| AVAILABLE RECORDS |
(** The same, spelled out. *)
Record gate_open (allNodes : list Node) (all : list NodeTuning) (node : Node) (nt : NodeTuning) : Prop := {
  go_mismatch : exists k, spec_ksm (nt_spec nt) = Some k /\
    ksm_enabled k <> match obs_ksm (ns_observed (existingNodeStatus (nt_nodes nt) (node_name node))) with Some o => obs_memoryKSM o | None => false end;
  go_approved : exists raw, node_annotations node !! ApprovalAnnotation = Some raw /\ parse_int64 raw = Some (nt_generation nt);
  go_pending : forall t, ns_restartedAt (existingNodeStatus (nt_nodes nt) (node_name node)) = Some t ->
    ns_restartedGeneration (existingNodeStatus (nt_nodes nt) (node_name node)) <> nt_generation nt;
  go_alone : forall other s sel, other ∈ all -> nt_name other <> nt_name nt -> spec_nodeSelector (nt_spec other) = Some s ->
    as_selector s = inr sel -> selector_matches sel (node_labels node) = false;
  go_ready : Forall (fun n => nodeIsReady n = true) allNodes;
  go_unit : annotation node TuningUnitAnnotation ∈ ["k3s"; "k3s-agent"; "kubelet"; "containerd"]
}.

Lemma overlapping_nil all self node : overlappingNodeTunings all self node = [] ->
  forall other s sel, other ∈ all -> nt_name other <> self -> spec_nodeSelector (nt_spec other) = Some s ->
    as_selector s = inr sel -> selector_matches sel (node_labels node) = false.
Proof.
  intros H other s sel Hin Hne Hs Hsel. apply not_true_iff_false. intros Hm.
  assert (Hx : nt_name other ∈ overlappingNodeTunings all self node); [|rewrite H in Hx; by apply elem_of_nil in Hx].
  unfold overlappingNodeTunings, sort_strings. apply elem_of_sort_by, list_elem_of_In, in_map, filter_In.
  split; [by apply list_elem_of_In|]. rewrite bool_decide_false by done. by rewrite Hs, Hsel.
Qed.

...

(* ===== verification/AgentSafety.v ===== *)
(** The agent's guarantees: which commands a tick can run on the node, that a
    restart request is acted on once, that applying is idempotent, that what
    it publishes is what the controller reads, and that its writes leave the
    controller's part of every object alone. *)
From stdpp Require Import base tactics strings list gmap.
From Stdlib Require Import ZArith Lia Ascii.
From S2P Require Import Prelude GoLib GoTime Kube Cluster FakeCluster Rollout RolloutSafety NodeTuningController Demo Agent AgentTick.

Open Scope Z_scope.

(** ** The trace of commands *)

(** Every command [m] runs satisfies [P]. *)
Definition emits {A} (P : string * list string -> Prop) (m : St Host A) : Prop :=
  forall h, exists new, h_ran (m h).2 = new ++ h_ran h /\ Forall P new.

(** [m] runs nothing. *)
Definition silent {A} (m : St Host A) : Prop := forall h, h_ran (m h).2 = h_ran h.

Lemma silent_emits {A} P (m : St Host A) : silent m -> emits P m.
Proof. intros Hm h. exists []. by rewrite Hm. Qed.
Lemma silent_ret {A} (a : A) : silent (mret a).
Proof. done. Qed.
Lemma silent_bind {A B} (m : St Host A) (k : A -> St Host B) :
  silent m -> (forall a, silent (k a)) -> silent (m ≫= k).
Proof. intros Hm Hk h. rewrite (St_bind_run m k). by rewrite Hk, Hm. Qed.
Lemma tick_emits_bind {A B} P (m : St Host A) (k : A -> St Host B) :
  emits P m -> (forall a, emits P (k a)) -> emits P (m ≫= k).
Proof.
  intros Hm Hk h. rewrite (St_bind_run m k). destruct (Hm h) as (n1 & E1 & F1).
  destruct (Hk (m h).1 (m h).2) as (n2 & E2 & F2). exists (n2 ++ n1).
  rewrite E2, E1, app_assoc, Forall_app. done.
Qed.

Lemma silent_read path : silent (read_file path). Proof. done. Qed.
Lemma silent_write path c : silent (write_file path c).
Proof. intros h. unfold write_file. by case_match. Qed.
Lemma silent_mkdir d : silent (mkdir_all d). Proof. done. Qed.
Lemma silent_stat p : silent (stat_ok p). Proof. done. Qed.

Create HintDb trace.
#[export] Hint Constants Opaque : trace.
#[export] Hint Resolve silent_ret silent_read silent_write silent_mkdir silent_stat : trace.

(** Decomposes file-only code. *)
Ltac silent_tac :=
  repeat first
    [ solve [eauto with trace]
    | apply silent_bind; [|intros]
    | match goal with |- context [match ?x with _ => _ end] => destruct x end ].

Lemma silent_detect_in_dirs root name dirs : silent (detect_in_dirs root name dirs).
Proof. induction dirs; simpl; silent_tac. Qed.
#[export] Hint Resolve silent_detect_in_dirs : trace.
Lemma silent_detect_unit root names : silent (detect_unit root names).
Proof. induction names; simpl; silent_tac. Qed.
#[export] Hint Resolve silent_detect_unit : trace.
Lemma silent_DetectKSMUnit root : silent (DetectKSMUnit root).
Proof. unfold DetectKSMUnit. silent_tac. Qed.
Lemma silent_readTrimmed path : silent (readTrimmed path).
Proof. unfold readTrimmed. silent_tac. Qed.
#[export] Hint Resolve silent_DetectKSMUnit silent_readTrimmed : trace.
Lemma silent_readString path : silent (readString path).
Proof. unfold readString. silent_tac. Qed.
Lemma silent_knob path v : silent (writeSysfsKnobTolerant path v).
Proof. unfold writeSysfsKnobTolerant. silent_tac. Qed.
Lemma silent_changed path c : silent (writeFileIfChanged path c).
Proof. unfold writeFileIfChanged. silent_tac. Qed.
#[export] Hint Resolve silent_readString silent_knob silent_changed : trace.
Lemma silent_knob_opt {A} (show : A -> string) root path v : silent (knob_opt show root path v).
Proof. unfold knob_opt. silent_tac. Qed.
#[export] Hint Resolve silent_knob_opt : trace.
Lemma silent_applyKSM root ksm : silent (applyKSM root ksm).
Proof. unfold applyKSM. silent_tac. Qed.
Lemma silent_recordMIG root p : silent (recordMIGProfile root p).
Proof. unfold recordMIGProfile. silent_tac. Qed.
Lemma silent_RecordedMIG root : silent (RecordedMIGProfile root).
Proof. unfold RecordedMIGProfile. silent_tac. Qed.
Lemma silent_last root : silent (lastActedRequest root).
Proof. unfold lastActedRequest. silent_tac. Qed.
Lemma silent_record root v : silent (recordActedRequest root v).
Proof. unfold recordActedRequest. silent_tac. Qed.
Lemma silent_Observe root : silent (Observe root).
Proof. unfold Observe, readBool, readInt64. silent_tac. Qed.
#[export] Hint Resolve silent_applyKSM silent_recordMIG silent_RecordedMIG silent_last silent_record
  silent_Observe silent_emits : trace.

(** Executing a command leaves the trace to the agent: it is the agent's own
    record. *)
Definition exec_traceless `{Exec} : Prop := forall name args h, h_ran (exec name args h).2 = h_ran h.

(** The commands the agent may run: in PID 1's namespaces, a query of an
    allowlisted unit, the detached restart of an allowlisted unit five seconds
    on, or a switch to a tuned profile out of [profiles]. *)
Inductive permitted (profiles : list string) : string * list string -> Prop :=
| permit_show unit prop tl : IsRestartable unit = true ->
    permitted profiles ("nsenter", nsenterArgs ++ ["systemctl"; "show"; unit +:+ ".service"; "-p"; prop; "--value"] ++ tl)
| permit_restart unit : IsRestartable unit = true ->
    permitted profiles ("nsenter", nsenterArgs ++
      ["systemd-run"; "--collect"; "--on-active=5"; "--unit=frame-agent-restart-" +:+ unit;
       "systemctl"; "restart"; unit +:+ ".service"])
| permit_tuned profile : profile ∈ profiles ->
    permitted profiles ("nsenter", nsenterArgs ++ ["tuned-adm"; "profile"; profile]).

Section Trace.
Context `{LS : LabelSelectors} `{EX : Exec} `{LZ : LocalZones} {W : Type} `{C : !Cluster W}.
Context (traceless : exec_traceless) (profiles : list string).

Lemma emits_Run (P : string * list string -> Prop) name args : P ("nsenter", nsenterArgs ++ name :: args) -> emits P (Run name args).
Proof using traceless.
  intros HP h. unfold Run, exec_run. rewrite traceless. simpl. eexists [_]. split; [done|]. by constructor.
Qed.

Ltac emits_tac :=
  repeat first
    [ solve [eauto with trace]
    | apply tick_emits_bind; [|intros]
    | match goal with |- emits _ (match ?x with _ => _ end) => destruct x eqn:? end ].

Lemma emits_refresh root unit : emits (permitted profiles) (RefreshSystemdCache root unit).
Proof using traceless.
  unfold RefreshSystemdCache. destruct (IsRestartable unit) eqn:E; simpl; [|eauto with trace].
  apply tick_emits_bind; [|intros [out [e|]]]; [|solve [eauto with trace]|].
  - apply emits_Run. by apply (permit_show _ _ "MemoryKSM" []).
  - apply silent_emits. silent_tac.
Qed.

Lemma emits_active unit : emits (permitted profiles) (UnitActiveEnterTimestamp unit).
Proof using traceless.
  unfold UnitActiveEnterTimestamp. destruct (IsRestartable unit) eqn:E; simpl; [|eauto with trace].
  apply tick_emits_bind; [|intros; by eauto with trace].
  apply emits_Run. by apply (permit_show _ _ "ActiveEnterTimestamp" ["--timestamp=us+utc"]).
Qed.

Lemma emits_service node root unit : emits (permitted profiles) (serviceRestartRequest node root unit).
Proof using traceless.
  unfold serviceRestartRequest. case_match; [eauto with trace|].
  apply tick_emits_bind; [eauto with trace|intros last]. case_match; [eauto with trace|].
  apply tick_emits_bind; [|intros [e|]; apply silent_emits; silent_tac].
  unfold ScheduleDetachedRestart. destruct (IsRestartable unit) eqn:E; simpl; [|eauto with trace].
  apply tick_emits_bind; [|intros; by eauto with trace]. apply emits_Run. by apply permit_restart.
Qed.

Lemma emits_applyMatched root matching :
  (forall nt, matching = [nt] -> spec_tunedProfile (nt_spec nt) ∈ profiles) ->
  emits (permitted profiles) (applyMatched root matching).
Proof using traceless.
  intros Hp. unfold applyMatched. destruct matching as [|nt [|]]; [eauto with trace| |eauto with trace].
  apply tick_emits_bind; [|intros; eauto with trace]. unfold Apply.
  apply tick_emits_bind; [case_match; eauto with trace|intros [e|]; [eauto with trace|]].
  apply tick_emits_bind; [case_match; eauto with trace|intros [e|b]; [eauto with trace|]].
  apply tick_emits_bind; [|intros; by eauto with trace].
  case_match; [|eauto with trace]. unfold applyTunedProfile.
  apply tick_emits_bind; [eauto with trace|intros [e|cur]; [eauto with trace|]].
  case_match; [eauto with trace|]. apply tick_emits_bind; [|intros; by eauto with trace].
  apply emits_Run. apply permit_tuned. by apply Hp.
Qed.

| WHAT YOU SHOULD DO |
Return only those lines of the records that contain the string "systemctl".

| TASK ANSWER |
    permitted profiles ("nsenter", nsenterArgs ++ ["systemctl"; "show"; unit +:+ ".service"; "-p"; prop; "--value"] ++ tl)
       "systemctl"; "restart"; unit +:+ ".service"])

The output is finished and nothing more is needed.